> [Listed entries]:
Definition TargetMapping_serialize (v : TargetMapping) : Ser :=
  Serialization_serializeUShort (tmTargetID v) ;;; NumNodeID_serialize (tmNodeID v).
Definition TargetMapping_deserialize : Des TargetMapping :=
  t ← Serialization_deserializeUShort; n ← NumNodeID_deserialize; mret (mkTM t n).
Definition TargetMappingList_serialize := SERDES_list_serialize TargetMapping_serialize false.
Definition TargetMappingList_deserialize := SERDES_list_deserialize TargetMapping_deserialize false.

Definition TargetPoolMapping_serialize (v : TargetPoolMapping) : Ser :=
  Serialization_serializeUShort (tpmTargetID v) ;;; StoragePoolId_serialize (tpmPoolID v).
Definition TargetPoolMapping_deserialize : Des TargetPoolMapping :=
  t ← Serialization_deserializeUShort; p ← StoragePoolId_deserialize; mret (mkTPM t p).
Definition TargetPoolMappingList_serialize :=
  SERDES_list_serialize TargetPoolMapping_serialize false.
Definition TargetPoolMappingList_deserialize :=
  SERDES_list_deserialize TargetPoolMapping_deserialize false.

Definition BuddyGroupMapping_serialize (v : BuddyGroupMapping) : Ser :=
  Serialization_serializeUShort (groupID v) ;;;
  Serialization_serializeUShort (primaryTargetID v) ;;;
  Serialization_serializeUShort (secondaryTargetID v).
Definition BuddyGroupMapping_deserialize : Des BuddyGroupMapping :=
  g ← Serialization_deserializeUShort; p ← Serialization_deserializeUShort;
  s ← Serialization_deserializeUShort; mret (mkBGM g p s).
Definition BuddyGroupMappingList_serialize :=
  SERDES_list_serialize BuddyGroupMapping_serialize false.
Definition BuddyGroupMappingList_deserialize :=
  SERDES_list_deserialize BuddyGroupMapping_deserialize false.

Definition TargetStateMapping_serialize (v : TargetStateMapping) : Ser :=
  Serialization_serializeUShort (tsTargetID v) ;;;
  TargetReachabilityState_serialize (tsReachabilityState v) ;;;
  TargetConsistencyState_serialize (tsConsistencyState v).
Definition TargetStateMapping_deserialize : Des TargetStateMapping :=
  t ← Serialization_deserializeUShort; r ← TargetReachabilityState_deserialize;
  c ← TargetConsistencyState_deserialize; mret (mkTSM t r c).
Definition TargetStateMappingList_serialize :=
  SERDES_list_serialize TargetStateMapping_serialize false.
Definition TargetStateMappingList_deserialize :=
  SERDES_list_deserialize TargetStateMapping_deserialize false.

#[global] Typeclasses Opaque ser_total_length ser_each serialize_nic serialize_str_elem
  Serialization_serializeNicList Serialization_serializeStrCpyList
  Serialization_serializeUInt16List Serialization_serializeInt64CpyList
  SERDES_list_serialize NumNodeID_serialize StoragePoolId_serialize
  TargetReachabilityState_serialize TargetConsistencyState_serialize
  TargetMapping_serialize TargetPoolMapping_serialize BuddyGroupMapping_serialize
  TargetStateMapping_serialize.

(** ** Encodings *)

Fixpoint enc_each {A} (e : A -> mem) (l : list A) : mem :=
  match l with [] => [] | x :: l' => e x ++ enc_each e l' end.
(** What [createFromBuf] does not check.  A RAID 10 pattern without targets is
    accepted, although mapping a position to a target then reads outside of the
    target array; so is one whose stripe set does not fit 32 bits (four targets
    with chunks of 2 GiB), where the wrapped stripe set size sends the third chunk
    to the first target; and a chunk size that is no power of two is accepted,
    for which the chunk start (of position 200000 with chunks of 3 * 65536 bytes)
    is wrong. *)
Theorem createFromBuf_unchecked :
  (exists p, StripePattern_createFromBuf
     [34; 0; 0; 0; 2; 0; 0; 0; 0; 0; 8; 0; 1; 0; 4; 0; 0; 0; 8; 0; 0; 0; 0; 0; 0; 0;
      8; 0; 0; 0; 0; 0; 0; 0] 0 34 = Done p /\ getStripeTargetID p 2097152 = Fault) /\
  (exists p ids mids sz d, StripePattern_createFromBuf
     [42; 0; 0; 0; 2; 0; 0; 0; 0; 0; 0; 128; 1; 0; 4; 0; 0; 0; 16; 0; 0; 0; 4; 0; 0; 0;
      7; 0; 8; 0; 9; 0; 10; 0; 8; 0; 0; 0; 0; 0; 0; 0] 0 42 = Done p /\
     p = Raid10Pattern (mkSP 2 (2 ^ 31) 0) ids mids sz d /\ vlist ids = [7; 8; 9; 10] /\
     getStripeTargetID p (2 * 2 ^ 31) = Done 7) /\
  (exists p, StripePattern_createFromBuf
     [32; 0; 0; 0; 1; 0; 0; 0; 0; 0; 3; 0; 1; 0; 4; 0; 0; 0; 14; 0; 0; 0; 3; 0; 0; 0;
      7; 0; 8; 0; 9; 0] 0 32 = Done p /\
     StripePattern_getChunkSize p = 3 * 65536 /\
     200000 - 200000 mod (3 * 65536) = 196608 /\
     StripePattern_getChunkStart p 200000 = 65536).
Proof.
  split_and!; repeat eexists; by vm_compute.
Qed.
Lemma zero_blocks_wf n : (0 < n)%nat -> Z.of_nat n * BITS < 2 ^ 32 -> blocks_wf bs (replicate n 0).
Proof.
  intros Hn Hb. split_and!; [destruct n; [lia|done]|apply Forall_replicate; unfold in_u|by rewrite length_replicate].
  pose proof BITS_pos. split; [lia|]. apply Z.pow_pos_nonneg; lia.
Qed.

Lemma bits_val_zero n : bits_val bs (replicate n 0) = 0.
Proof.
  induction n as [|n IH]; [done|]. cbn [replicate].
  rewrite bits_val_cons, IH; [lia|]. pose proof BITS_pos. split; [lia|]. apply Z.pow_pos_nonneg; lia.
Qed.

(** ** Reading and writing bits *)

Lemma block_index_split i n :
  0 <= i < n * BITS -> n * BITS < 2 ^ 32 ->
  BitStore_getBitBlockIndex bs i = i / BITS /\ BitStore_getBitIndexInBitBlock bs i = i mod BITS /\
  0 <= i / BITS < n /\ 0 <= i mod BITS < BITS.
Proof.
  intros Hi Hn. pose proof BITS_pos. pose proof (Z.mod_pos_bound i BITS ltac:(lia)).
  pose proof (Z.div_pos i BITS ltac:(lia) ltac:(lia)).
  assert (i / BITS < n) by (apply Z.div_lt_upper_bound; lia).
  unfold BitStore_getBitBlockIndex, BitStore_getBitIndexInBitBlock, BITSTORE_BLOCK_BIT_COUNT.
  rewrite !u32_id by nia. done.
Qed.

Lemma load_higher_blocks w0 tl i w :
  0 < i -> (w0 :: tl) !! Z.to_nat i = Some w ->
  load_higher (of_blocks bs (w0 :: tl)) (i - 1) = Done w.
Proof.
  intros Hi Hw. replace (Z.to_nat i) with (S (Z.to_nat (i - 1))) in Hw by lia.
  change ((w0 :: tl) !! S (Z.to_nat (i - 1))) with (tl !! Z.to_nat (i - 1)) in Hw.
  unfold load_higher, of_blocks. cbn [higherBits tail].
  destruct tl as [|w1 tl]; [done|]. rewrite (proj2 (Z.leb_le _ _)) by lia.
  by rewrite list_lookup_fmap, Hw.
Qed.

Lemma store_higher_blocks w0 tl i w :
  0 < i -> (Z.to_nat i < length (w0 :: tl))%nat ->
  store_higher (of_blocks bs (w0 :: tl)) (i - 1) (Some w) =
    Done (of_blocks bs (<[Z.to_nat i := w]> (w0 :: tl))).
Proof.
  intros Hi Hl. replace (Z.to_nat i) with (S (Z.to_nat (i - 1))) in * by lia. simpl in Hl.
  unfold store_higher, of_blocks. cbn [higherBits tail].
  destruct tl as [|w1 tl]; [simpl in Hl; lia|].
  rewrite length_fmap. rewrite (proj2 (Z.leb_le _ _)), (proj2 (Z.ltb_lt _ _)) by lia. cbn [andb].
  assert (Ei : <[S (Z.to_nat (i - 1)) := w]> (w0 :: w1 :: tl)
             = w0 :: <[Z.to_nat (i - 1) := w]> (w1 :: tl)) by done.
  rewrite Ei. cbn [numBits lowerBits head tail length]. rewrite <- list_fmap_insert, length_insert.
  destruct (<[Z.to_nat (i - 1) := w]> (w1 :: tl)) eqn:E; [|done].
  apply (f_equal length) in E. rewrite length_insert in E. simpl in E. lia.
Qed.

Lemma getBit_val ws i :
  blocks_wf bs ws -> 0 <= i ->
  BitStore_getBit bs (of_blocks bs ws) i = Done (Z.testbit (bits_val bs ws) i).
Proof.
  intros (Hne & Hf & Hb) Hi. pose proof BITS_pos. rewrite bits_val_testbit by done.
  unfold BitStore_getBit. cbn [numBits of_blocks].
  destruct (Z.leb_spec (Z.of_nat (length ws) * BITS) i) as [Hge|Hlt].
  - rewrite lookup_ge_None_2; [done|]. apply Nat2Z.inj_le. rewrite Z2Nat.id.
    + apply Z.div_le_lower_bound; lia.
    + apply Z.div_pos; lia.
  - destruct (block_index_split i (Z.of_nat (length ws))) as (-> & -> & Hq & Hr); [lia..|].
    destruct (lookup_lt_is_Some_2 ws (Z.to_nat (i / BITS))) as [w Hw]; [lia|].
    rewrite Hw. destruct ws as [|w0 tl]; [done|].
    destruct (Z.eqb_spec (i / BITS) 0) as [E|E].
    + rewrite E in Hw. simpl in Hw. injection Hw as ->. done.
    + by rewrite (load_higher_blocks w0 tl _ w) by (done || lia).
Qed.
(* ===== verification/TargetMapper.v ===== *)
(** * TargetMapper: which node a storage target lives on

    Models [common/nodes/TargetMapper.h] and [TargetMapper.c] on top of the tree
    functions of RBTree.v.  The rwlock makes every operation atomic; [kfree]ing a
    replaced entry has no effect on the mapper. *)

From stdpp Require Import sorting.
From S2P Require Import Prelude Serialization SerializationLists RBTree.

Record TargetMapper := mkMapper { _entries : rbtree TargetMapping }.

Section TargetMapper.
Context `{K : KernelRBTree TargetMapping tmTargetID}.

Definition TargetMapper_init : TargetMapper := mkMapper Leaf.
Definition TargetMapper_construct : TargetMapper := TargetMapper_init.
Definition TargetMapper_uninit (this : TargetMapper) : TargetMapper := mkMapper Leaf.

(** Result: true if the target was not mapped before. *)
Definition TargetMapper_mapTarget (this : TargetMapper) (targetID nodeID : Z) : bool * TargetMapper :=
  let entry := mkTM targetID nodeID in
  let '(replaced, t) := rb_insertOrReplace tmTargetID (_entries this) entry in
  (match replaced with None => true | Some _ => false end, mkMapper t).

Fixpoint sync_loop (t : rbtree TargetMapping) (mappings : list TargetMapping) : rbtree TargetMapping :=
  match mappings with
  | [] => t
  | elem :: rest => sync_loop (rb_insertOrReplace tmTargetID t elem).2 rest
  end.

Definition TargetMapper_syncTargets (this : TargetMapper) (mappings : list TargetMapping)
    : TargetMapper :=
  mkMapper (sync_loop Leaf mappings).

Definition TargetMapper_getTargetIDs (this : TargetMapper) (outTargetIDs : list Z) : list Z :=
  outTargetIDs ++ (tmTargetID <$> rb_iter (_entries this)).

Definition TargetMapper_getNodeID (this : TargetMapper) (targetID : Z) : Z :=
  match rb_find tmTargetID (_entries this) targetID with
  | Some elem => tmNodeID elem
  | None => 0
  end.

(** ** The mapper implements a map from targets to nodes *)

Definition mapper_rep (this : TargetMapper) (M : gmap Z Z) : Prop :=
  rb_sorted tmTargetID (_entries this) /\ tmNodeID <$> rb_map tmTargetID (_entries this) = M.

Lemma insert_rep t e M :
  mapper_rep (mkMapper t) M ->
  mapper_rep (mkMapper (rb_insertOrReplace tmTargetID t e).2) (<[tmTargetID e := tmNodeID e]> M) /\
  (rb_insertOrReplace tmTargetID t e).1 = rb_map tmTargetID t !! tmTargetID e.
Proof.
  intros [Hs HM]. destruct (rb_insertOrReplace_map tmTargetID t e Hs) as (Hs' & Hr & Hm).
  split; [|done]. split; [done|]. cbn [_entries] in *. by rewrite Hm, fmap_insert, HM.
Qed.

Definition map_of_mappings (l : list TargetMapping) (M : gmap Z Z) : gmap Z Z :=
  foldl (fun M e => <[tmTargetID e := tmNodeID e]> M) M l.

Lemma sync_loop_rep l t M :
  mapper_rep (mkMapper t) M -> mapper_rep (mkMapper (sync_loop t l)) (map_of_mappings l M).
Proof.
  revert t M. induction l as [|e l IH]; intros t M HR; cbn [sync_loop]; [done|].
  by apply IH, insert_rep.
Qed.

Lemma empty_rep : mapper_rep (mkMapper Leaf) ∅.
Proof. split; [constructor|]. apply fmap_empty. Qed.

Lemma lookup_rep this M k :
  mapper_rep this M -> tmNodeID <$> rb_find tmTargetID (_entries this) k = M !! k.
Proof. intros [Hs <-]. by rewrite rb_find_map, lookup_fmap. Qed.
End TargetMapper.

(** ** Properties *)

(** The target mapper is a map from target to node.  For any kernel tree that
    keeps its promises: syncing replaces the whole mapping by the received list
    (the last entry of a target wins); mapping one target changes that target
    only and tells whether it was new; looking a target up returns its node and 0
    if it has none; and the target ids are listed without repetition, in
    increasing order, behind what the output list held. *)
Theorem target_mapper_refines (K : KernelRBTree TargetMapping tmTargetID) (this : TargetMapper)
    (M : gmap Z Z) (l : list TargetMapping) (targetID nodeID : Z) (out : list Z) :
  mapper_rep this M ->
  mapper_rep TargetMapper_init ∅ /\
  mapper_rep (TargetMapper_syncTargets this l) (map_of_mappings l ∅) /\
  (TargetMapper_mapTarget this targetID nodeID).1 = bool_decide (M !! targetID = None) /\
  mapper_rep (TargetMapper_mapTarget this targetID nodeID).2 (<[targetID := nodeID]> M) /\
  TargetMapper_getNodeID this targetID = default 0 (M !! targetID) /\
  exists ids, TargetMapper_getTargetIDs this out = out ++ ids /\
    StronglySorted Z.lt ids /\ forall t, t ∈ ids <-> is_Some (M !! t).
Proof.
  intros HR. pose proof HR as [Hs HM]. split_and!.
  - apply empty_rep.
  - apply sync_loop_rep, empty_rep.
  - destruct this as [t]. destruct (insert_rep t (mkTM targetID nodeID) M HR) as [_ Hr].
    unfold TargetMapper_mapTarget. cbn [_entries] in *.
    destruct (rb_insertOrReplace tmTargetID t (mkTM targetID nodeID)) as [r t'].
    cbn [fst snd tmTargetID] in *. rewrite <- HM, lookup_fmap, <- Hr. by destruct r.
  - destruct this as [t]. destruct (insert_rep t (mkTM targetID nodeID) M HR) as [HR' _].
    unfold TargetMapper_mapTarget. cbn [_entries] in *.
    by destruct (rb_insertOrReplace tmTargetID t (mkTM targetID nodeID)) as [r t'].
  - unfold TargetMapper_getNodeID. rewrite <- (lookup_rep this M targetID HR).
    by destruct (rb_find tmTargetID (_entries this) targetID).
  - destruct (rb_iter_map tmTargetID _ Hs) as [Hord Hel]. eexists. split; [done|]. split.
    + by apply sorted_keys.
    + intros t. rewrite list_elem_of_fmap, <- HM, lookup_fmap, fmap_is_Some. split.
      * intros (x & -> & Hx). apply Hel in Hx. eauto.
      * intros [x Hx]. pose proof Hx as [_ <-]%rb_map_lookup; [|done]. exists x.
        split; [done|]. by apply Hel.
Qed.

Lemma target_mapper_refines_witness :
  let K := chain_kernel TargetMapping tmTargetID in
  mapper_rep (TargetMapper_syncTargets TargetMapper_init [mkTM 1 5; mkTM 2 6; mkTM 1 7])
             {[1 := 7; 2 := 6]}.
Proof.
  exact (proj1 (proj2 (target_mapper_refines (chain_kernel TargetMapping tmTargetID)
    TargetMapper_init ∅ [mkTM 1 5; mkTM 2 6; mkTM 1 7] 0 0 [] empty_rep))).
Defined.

> [Aim of the task]: Across the entries above, find each line with the word "numBits" and please copy it out.

> [Exercise answer]:
  rewrite Ei. cbn [numBits lowerBits head tail length]. rewrite <- list_fmap_insert, length_insert.
  unfold BitStore_getBit. cbn [numBits of_blocks].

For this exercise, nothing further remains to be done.